Fig. 3. FTO downregulation increases m⁶A of MYC mRNA, thereby enhancing c-Myc expression.

A m⁶A RNA sequencing (m⁶A-seq) of H322 cells with or without FTO depletion was conducted. The proportions of m⁶A peak distribution in the 5′ untranslated region (5′UTR), start codon, coding region (CDS), stop codon, and the 3′ untranslated region (3′UTR) across the entire set of mRNA transcripts were calculated. B m⁶A RNA sequencing (m⁶A-seq) of H322 cells with or without FTO depletion was conducted. Reactome pathway analysis of genes with increased m⁶A abundance (fold-change>4) in H322 cells with FTO depletion was performed.
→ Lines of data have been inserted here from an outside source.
(** * Local database provider of Clowder: a shallow embedding

    Source: [controllers/cloud.redhat.com/providers/localdb.go].

    The provider creates, for one ClowdApp, a PostgreSQL deployment, the
    service in front of it and the volume claim behind it.  This file
    embeds the three object builders ([makeLocalDB], [makeLocalService],
    [makeLocalPVC]) and the orchestration ([CreateDatabase], [Configure])
    and proves their properties.

    Conventions.
    - Go structs are records, one field per Go field that the provider
      reads or writes, plus a few neighbours the provider leaves alone, so
      that "in place" updates of a fetched object are visible.
    - Go pointers that may be nil are [option]s.
    - [map[string]string] is [gmap string string]; the nil map and the
      empty map read the same and are both [∅].
    - [int32]/[int] fields are [Z]; every constant involved is far below
      the wrap-around bound, which is therefore never reached.
    - The cluster behind [db.Client], the random source behind
      [utils.RandString] and the ClowdApp behind the [*crd.ClowdApp]
      pointer live in one explicit state, threaded by a small state and
      error monad. *)

From stdpp Require Import base gmap strings list fin_maps.
From Stdlib Require Import ZArith Ascii String.

Local Open Scope Z_scope.
Local Open Scope string_scope.
(** * Analytics rollups of the salon backend (main.py)

    A shallow embedding of the two read-only endpoints of [main.py] that
    derive metrics from the document store, [analytics_summary]
    (GET /analytics/summary) and [admin_metrics] (GET /admin/metrics),
    together with the parts of their environment they rely on: Python's
    [datetime] arithmetic, the conversions [float()] and [int()], and the
    query operations of the document store ([find], [count_documents],
    [distinct], [aggregate]).

    Amounts are IEEE 754 binary64 numbers (Python's [float]), modelled by
    Rocq's primitive floats; every sum is taken in the order in which the
    code adds. *)

From Stdlib Require Import ZArith Floats Lia Ascii String.
From stdpp Require Import gmap strings list.

Local Open Scope Z_scope.

(** ** Python: exceptions and results *)

Module Py.

(** The exceptions that the modelled code can raise.  All of them derive
    from Python's [Exception].  [RequestValidationError] is FastAPI's
    rejection of a query parameter, [PyMongoError] any failure of the
    store. *)
Inductive exn :=
  | TypeError
  | ValueError
  | OverflowError
  | RequestValidationError
  | PyMongoError.

Inductive result (A : Type) :=
  | Ok (a : A)
  | Raise (e : exn).
Arguments Ok {A} a.
Arguments Raise {A} e.
(** * Printing & Custom Mugs API: pricing and checkout engine

    A shallow embedding of [src/main.py] and [src/schemas.py] together with
    the properties stated about them.

    Conventions of the embedding.
    - A Python [dict] with string keys is a [gmap string _]; [d.get(k)] is
      [dict_get d k].
    - A value of type [Any] (a decoded JSON value) is a [pyval].
    - A raised exception is the [Raise] branch of [result].  The handlers of
      [main.py] raise [HTTPException] themselves; [TypeError], [ValueError]
      and [OverflowError] come out of the builtin [int], of hashing and of
      the conversion of an [int] to a [float], and are not caught anywhere
      in [main.py].
    - Python [int] is unbounded, so it is [Z].  A Python [float] that the
      pricing code computes is a [double]: every one of them comes from a
      literal such as [150.0], from [float(base)] or from a sum or product
      of such values with integers, so the finite ones are integers; they
      are rounded to 53 significant bits, to nearest and ties to even, and
      overflow as IEEE 754 binary64 does.
    - What the builtin [int] does on a [str] argument, and what the [bson]
      constructor [ObjectId] does, belongs to libraries outside the
      repository: both are section variables. *)

From Stdlib Require Import ZArith Ascii String List Bool Lia.
From Stdlib Require Floats.SpecFloat.
From stdpp Require Import base option list gmap strings.

#[local] Set Warnings "-register-all".
Local Open Scope string_scope.
Local Open Scope Z_scope.

(** ** Python values and exceptions *)

Inductive exn : Type :=
  | HTTPException (status_code : Z) (detail : string)
  | TypeError
  | ValueError
  | OverflowError.

Inductive result (A : Type) : Type :=
  | Ok (a : A)
  | Raise (e : exn).
Arguments Ok {A} a.
Arguments Raise {A} e.

#[global] Instance result_ret : MRet result := λ A a, Ok a.
#[global] Instance result_bind : MBind result := λ A B k r,
  match r with
  | Ok a => k a
  | Raise e => Raise e
  end.

(** A double as it arrives in a JSON body: [m * 2^e], an infinity or a
    NaN ([json.loads] accepts the last two). *)
Inductive pyfloat : Type :=
  | Finite (m e : Z)
  | Inf (negative : bool)
  | NaN.

Inductive pyval : Type :=
  | VNone
  | VBool (b : bool)
  | VInt (n : Z)
  | VFloat (f : pyfloat)
  | VStr (s : string)
  | VList (l : list pyval)
  | VDict (d : list (string * pyval)).

Abbreviation Dict := (gmap string pyval).

(** [d.get(k)] and [d.get(k, dflt)]. *)
Definition dict_get (d : Dict) (k : string) : pyval :=
  default VNone (d !! k).

Definition dict_get_default (d : Dict) (k : string) (dflt : pyval) : pyval :=
  default dflt (d !! k).

(** [int(f)] on a float truncates towards zero. *)
Definition float_trunc (f : pyfloat) : result Z :=
  match f with
  | Finite m e => Ok (if 0 <=? e then m * 2 ^ e else Z.quot m (2 ^ (- e)))
  | Inf _ => Raise OverflowError
  | NaN => Raise ValueError
  end.

(** Truth value of a Python object, as tested by [if x] and [not x]. *)
Definition truthy (v : pyval) : bool :=
  match v with
  | VNone => false
  | VBool b => b
  | VInt n => negb (n =? 0)
  | VFloat (Finite m _) => negb (m =? 0)
  | VFloat _ => true
  | VStr s => negb (bool_decide (s = ""))
  | VList l => match l with [] => false | _ => true end
  | VDict d => match d with [] => false | _ => true end
  end.

(** [v == s] for a string literal [s]: only a [str] equals a [str]. *)
Definition py_eq_str (v : pyval) (s : string) : bool :=
  match v with
  | VStr t => bool_decide (t = s)
  | _ => false
  end.

(** [hash(v)] raises [TypeError] on lists and dicts. *)
Definition hashable (v : pyval) : bool :=
  match v with
  | VList _ | VDict _ => false
  | _ => true
  end.

(** ** Doubles

    The finite doubles of the pricing code are integers: [Fin z] is the
    double whose value is [z] ([Fin 0] is [0.0]) and [NegZero] is [-0.0].
    [round53] is rounding to nearest, ties to even, at 53 bits; a result of
    magnitude [2^1024] or more is out of range. *)

Inductive double : Type :=
  | Fin (z : Z)
  | NegZero
  | Infinite (negative : bool)
  | NotANumber.

Definition round53 (z : Z) : Z :=
  let n := Z.abs z in
  if n <? 2 ^ 53 then z
  else
    let k := Z.log2 n - 52 in
    let q := n / 2 ^ k in
    let r := n mod 2 ^ k in
    let half := 2 ^ (k - 1) in
    let q' := if (half <? r) || ((r =? half) && Z.odd q) then q + 1 else q in
    Z.sgn z * (q' * 2 ^ k).

(** [float(n)], and the conversion of the [int] operand of [float + int]
    and [float * int]: [OverflowError] when the rounded value is out of
    range. *)
Definition float_of_int (n : Z) : result double :=
  let r := round53 n in
  if Z.abs r <? 2 ^ 1024 then Ok (Fin r) else Raise OverflowError.

(** The double nearest to a non-zero exact result of an operation, an
    infinity when it is out of range; [0.0] for an exact zero sum. *)
Definition round_double (z : Z) : double :=
  let r := round53 z in
  if Z.abs r <? 2 ^ 1024 then Fin r else Infinite (z <? 0).

Definition sign_bit (x : double) : bool :=
  match x with
  | Fin z => z <? 0
  | NegZero => true
  | Infinite negative => negative
  | NotANumber => false
  end.

Definition is_zero (x : double) : bool :=
  match x with
  | Fin z => z =? 0
  | NegZero => true
  | _ => false
  end.

Arguments float_of_int : simpl never.
Arguments round_double : simpl never.

(** [x + y] on floats. *)
Definition fadd (x y : double) : double :=
  match x, y with
  | NotANumber, _ | _, NotANumber => NotANumber
  | Infinite s, Infinite t => if Bool.eqb s t then Infinite s else NotANumber
  | Infinite s, _ => Infinite s
  | _, Infinite t => Infinite t
  | NegZero, NegZero => NegZero
  | NegZero, Fin b => Fin b
  | Fin a, NegZero => Fin a
  | Fin a, Fin b => round_double (a + b)
  end.

(** [x * y] on floats. *)
Definition fmul (x y : double) : double :=
  match x, y with
  | NotANumber, _ | _, NotANumber => NotANumber
  | Infinite s, Infinite t => Infinite (xorb s t)
  | Infinite s, z | z, Infinite s =>
      if is_zero z then NotANumber else Infinite (xorb s (sign_bit z))
  | _, _ =>
      let a := match x with Fin a => a | _ => 0 end in
      let b := match y with Fin b => b | _ => 0 end in
      if a * b =? 0 then
        if xorb (sign_bit x) (sign_bit y) then NegZero else Fin 0
      else round_double (a * b)
  end.

(** [x + n] and [x * n] for a float [x] and an int [n]: the int is
    converted first. *)
Definition float_add_int (x : double) (n : Z) : result double :=
  y ← float_of_int n; Ok (fadd x y).

Definition float_mul_int (x : double) (n : Z) : result double :=
  y ← float_of_int n; Ok (fmul x y).

(** [x > n] for a float [x] and an int [n]: an exact comparison, false
    for a NaN. *)
Definition float_gt_int (x : double) (n : Z) : bool :=
  match x with
  | Fin z => n <? z
  | NegZero => n <? 0
  | Infinite negative => negb negative
  | NotANumber => false
  end.

Section Pricing.

(** The builtin [int] applied to a [str]: [Some n] when the text is an
    integer literal, [None] when [int] raises [ValueError]. *)
Context (int_of_str : string → option Z).

Definition py_int (v : pyval) : result Z :=
  match v with
  | VNone => Raise TypeError
  | VBool b => Ok (if b then 1 else 0)
  | VInt n => Ok n
  | VFloat f => float_trunc f
  | VStr s => match int_of_str s with
              | Some n => Ok n
              | None => Raise ValueError
              end
  | VList _ | VDict _ => Raise TypeError
  end.

(** ** Pricing logic ([main.py], "Pricing Logic") *)

Definition PLATFORM_FEE : Z := 10.
Definition DELIVERY_THRESHOLD : Z := 300.
Definition DELIVERY_FEE : Z := 35.

Definition invalid_options {A : Type} : result A :=
  Raise (HTTPException 400 "Invalid options").

(** The dict literal [prices] of [price_document_printing]. *)
Definition prices : list (string * string * Z * Z) :=
  [ ("bw", "A4", 80, 3);
    ("bw", "A4", 100, 4);
    ("bw", "A4", 130, 5);
    ("bw", "A3", 80, 8);
    ("bw", "A3", 100, 10);
    ("bw", "A3", 130, 12);
    ("colour", "A4", 80, 10);
    ("colour", "A4", 100, 12);
    ("colour", "A4", 130, 15);
    ("colour", "A3", 80, 25);
    ("colour", "A3", 100, 30);
    ("colour", "A3", 130, 35) ].

(** [prices.get((color, size, gsm))]: the key tuple is hashed first, which
    raises on an unhashable component; otherwise the entry whose three
    components are equal to the key's, or [None]. *)
Definition prices_get (color size : pyval) (gsm : Z) : result (option Z) :=
  if hashable color && hashable size then
    Ok (snd <$> find (λ '(c, s, g, _), py_eq_str color c && py_eq_str size s && (gsm =? g)) prices)
  else Raise TypeError.

Definition price_document_printing (opts : Dict) : result double :=
  let color := dict_get opts "color" in
  let size := dict_get opts "size" in
  gsm ← py_int (dict_get opts "gsm");
  pages ← py_int (dict_get_default opts "pages" (VInt 1));
  per_page ← prices_get color size gsm;
  match per_page with
  | None => invalid_options
  | Some per_page =>
      let base := per_page * pages in
      float_of_int base
  end.

Definition price_visiting_cards (opts : Dict) : result double :=
  let paper := dict_get opts "paper" in
  qty ← py_int (dict_get opts "quantity");
  if py_eq_str paper "economy_250_matte" then
    Ok (if qty =? 50 then Fin 150 else Fin 250)
  else if py_eq_str paper "premium_300_matte" || py_eq_str paper "premium_300_gloss" then
    Ok (if qty =? 50 then Fin 250 else Fin 400)
  else invalid_options.

Definition price_letterheads (opts : Dict) : result double :=
  gsm ← py_int (dict_get opts "gsm");
  qty ← py_int (dict_get opts "quantity");
  if gsm =? 100 then Ok (if qty =? 100 then Fin 200 else Fin 350)
  else if gsm =? 130 then Ok (if qty =? 100 then Fin 260 else Fin 450)
  else invalid_options.

Definition price_envelopes (opts : Dict) : result double :=
  let typ := dict_get opts "type" in
  qty ← py_int (dict_get opts "quantity");
  if py_eq_str typ "standard_80" then Ok (if qty =? 100 then Fin 200 else Fin 350)
  else if py_eq_str typ "premium_100" then Ok (if qty =? 100 then Fin 260 else Fin 450)
  else invalid_options.

Definition price_flyers (opts : Dict) : result double :=
  let size := dict_get opts "size" in
  qty ← py_int (dict_get opts "quantity");
  if py_eq_str size "A5" then Ok (if qty =? 50 then Fin 250 else Fin 400)
  else if py_eq_str size "A4" then Ok (if qty =? 50 then Fin 350 else Fin 600)
  else invalid_options.

Definition price_posters (opts : Dict) : result double :=
  qty ← py_int (dict_get opts "quantity");
  Ok (if qty =? 1 then Fin 80 else Fin 700).

Definition price_mugs (opts : Dict) : result double :=
  qty ← py_int (dict_get opts "quantity");
  if qty =? 1 then Ok (Fin 299)
  else if qty =? 2 then Ok (Fin 550)
  else if qty =? 4 then Ok (Fin 1040)
  else invalid_options.

(** *** Add-ons ([schemas.AddOns], [price_addons]) *)

Inductive SpiralBinding : Type := up_to_80 | from_81_to_150.
Inductive Lamination : Type := lam_ID | lam_A4 | lam_A3.

Record AddOns : Type := {
  spiral_binding : option SpiralBinding;
  lamination : option Lamination
}.

Definition spiral_literal (s : SpiralBinding) : string :=
  match s with up_to_80 => "up_to_80" | from_81_to_150 => "81_150" end.

Definition lamination_literal (l : Lamination) : string :=
  match l with lam_ID => "ID" | lam_A4 => "A4" | lam_A3 => "A3" end.

Definition optional_str (o : option string) : pyval :=
  match o with Some s => VStr s | None => VNone end.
C m⁶A RNA sequencing (m⁶A-seq) of H322 cells with or without FTO depletion was conducted. The m⁶A enrichment on MYC mRNA is shown. A solid triangle indicates the region for qPCR analyses. D Methylated RNA in H322 (left) and H358 (right) cells with or without FTO depletion was immunoprecipitated with an m⁶A antibody followed by qPCR analyses with primers against MYC mRNA. Data represent the means ± SD of triplicate samples. **P < 0.01, ***P < 0.001, and ****P < 0.0001. E RIP analyses of H322 and H358 cells were performed with an anti-FTO antibody followed by qPCR analyses with primers against MYC mRNA. Data represent the means ± SD of triplicate samples. ****P < 0.0001. F Luciferase vectors with WT or mutated m⁶A nucleotides in the MYC gene were transfected into 293T cells with or without FTO depletion. Luciferase activity was measured. Data represent the means ± SD of triplicate samples. ****P < 0.0001. G H322 and H358 cells with or without FTO depletion were analyzed by immunoblotting analyses with the indicated antibodies.